MARCH 27, 1972.
THE PEOPLE OF THE STATE OF ILLINOIS, PLAINTIFF-APPELLEE,
DALLAS RICE, DEFENDANT-APPELLANT.
APPEAL from the Circuit Court of Cook County; the Hon. DAVID
CERDA, Judge, presiding.
MR. PRESIDING JUSTICE GOLDBERG DELIVERED THE OPINION OF THE COURT:
After a bench trial, defendant, Dallas Rice, was found guilty of aggravated battery. (Ill. Rev. Stat. 1969, ch. 38, par. 12-4(b) (1).) He was sentenced to the penitentiary for one to four years and appeals. He contends: 1) that the evidence failed to support the conviction; 2) that his right to a speedy trial was violated; 3) that the trial court erred in receiving hearsay evidence and in restricting cross-examination by defendant's counsel and 4) in sentencing defendant without a hearing in aggravation and mitigation. Our view of this appeal requires consideration only of the question regarding hearsay evidence. We will, however, make a statement of the pertinent facts.
This record presents a complete conflict in the evidence. A complaining witness, 17 years old, testified that about midnight, when he was walking with a girl he knew named Patricia McKay, defendant accosted them and shouted to defendant that he wished to speak to the girl. Some words passed between them and defendant then pulled out a knife. The complaining witness had no weapon. Defendant stabbed the complaining witness in the chest and in the area of the left arm. The girl began to scream other persons ran toward them and the defendant ran away.
Defendant, 34 years of age, testified that he had been discharged honorably after some 11 years in the United States Air Force. After having some drinks in a tavern, he went into a restaurant for coffee. When he left, he inquired about a girl who was being removed in a police vehicle. One of the group of young men told him that this was none of his business. Defendant then walked toward his apartment.
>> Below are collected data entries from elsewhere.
Lemma checklist_triggers_criteria (m : ChecklistActionsPayload) (sw : StopWork) :
  criteria (checklist_triggers m sw) = criteria sw.
Proof. unfold checklist_triggers. cbv zeta. destruct (has_items _); reflexivity. Qed.

Lemma final_criteria (sd : Seeds) (m : ChecklistActionsPayload) (sw : StopWork) :
  criteria (final_stop_work sd m sw) = criteria sw.
Proof.
  unfold final_stop_work.
  rewrite checklist_triggers_criteria, checklist_adjust_criteria,
    default_decision_criteria, trigger_guard_criteria.
  reflexivity.
Qed.

Lemma post_stop_work_writable (sd : Seeds) (ats : value) (sw0 : StopWork) :
  post_stop_work sd ats = Returns sw0 ->
  writable (or_else (get ats "stop_work") (VObj [])) = true.
Proof.
  unfold post_stop_work. cbv zeta.
  destruct (writable (or_else (get ats "stop_work") (VObj []))); [reflexivity|].
  discriminate.
Qed.

(** The triggers and the criteria of an answered document, whatever the
    draft held there. *)
Lemma answered_triggers (cfg : Config) (body : value) (sd : Seeds)
    (props : list (jstring * value)) (e : reply) (doc : ATS) :
  prepare cfg body = Ready sd ->
  build_document cfg sd (VObj props) e = Returns doc ->
  isArray (get (VObj props) "stop_work") = false ->
  (exists t,
     get (get (answer (VObj props) doc) "stop_work") "auto_triggers"
     = VStrs (s_autoTriggers sd ++ t))
  /\ get (get (answer (VObj props) doc) "stop_work") "criteria" = VStrs generalCriteria.
Proof.
  intros Hsd Hdoc Harr. destruct (prepare_seeds _ _ Hsd) as [_ Hclean].
  apply build_document_built in Hdoc as [hz0 [c0 [st0 [sw0 [enriched [hz1 Hb]]]]]].
  steps_of Hb.
  pose proof (post_stop_work_writable _ _ Hsw0) as Hw.
  destruct (answered_stop_work props doc Harr Hw) as [_ [-> [-> _]]].
  destruct (post_stop_work_triggers _ _ Hsw0) as [Ht [Hc _]].
  rewrite Hstop, final_criteria, Hc. split; [|reflexivity].
  destruct (final_triggers_extend sd (checklist_actions doc) sw0) as [t Et];
    [rewrite Ht; exact Hclean|].
  exists t. rewrite Et, Ht. reflexivity.
Qed.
A number of men then moved toward him but he avoided them and ran into a tavern. Sometime later, as he approached the door of his home, he was attacked by a group of young men. He attempted to open his front door but the key broke off in the lock. He then drew his knife and attempted to protect himself but was badly beaten and lost consciousness. The broken key was found upon his person by the police. Defendant further testified that the knife was a small pocket knife which he used every day in performing his duties as a shipping supervisor.
There was testimony by a police officer that he saw the defendant being held by a group of citizens and arrested him. One of these unknown persons told the officer that there had been a stabbing "* * * and that this was the defendant." At that time, defendant had lacerations over his eye, which was badly puffed, and he was bleeding profusely. No other witness was called.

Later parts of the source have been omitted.